Diagnosis and prognosis are supported by integrated assessment of next-generation sequencing in chronic myeloid malignancies. A real-life study

Abstract
Next generation sequencing (NGS) investigates for somatic mutations. The utility of incorporating routine sequencing to guide diagnosis and therapeutic decisions remains challenging. We report an observational multicentric study that aimed to assess the impact of somatic mutations testing by NGS in a real-life setting of chronic myeloid malignancies (CMM). A total of 177 patients were enrolled, partitioned in two overlapping groups. In group A (N=94), the indication was to search for clonal hematopoiesis (CH), in a context of suspected myelodysplastic syndrome or myeloproliferative neoplasia. In group B (N=95), the theranostic impact of somatic mutations was studied. A panel of 34 genes was applied on DNA extracted from blood or bone marrow samples. Within group A, the detection of CH comforted the diagnosis of CMM for 31 patients while absence of CH ruled out the suspected diagnosis in 47 patients. Within group B, NGS identified prognostic somatic mutations in 32 patients, with a therapeutic impact in 18 cases.
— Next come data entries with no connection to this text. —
(** * GreenCheck: the response parser, the PDF report and the submission

    The development embeds three functions of [src/App.tsx] and the service
    of [src/services/geminiService.ts]:

    - [parseSustainabilityResult] (lines 29-110), the line-oriented scanner
      that turns the plain-text answer of the model into a [ParsedResult];
    - [generatePdfReport] (lines 251-436), which walks a [ParsedResult] and
      places text on the pages of a jsPDF document;
    - [handleSubmit] (lines 213-249), which calls the service and shows its
      answer;
    - [checkSustainability] and [blobToBase64] of the service, over the
      outcomes of the calls they make to the browser and to the API.

    JavaScript strings are sequences of UTF-16 code units, and the string
    methods the parser uses ([trim], [split], [startsWith], [endsWith],
    [slice], [substring]) are defined on code units; they are embedded on
    [list N].  An exception ([TypeError]) is an explicit [Throw] result. *)

From Stdlib Require Import Ascii String.
From Stdlib Require Import List NArith ZArith QArith Bool Lia Lqa.
Import ListNotations.

(* ================================================================== *)
(** ** JavaScript strings *)
(* ================================================================== *)

Module JSString.

(** A UTF-16 code unit. *)
Definition char16 := N.

Definition jsstring := list char16.

(** An ASCII literal of the source, as code units. *)
Definition lit (s : string) : jsstring :=
  map N_of_ascii (list_ascii_of_string s).

Definition LF : char16 := 10%N.
Definition SP : char16 := 32%N.
Definition COLON : char16 := 58%N.

(** ECMAScript [WhiteSpace] and [LineTerminator] code points, the set
    [String.prototype.trim] strips. *)
Definition isWhiteSpace (c : char16) : bool :=
  ((9 <=? c) && (c <=? 13) || (c =? 32) || (c =? 160) || (c =? 5760)
   || (8192 <=? c) && (c <=? 8202) || (c =? 8232) || (c =? 8233)
   || (c =? 8239) || (c =? 8287) || (c =? 12288) || (c =? 65279))%N.

Fixpoint trimStart (s : jsstring) : jsstring :=
  match s with
  | [] => []
  | c :: s' => if isWhiteSpace c then trimStart s' else s
  end.

Definition trimEnd (s : jsstring) : jsstring := rev (trimStart (rev s)).

Definition trim (s : jsstring) : jsstring := trimEnd (trimStart s).

(** [s.startsWith(p)]. *)
Fixpoint startsWith (s p : jsstring) {struct p} : bool :=
  match p, s with
  | [], _ => true
  | _ :: _, [] => false
  | a :: p', b :: s' => (a =? b)%N && startsWith s' p'
  end.

(** [s.endsWith(p)]. *)
Definition endsWith (s p : jsstring) : bool := startsWith (rev s) (rev p).

(** [s.split(sep)] for a separator of one code unit; the result always has
    at least one element. *)
Fixpoint split (s : jsstring) (sep : char16) : list jsstring :=
  match s with
  | [] => [[]]
  | c :: s' =>
      if (c =? sep)%N then [] :: split s' sep
      else match split s' sep with
           | [] => [[c]]
           | l :: ls => (c :: l) :: ls
           end
  end.

(** A relative index of [slice], clamped as ECMAScript does. *)
Definition clampIndex (len : nat) (k : Z) : nat :=
  if (k <? 0)%Z then Z.to_nat (Z.max (Z.of_nat len + k) 0)
  else Nat.min (Z.to_nat k) len.

(** [s.slice(b, e)]. *)
Definition slice (s : jsstring) (b e : Z) : jsstring :=
  let from := clampIndex (length s) b in
  let to := clampIndex (length s) e in
  firstn (to - from) (skipn from s).

(** [s.substring(b)] for a constant [b >= 0]. *)
Definition substring (s : jsstring) (b : nat) : jsstring := skipn b s.

(** Strict equality [===] of two strings. *)
Fixpoint eqb (s t : jsstring) : bool :=
  match s, t with
  | [], [] => true
  | a :: s', b :: t' => (a =? b)%N && eqb s' t'
  | _, _ => false
  end.

(** Truthiness of a string: non-empty. *)
Definition truthy (s : jsstring) : bool :=
  match s with [] => false | _ :: _ => true end.

End JSString.
Import JSString.

Arguments lit s%_string.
The use of NGS in daily practice was found here to be useful for an integrated final diagnosis in 83% of the patients through the presence or absence of somatic mutations. Moreover, exploration for somatic mutations had a prognostic impact that led to treatment modification in 19% of the cases. This study outlines the fact that adequate prescription of these new investigations may have a significant positive medico-economic impact by allowing appropriate management of the patients.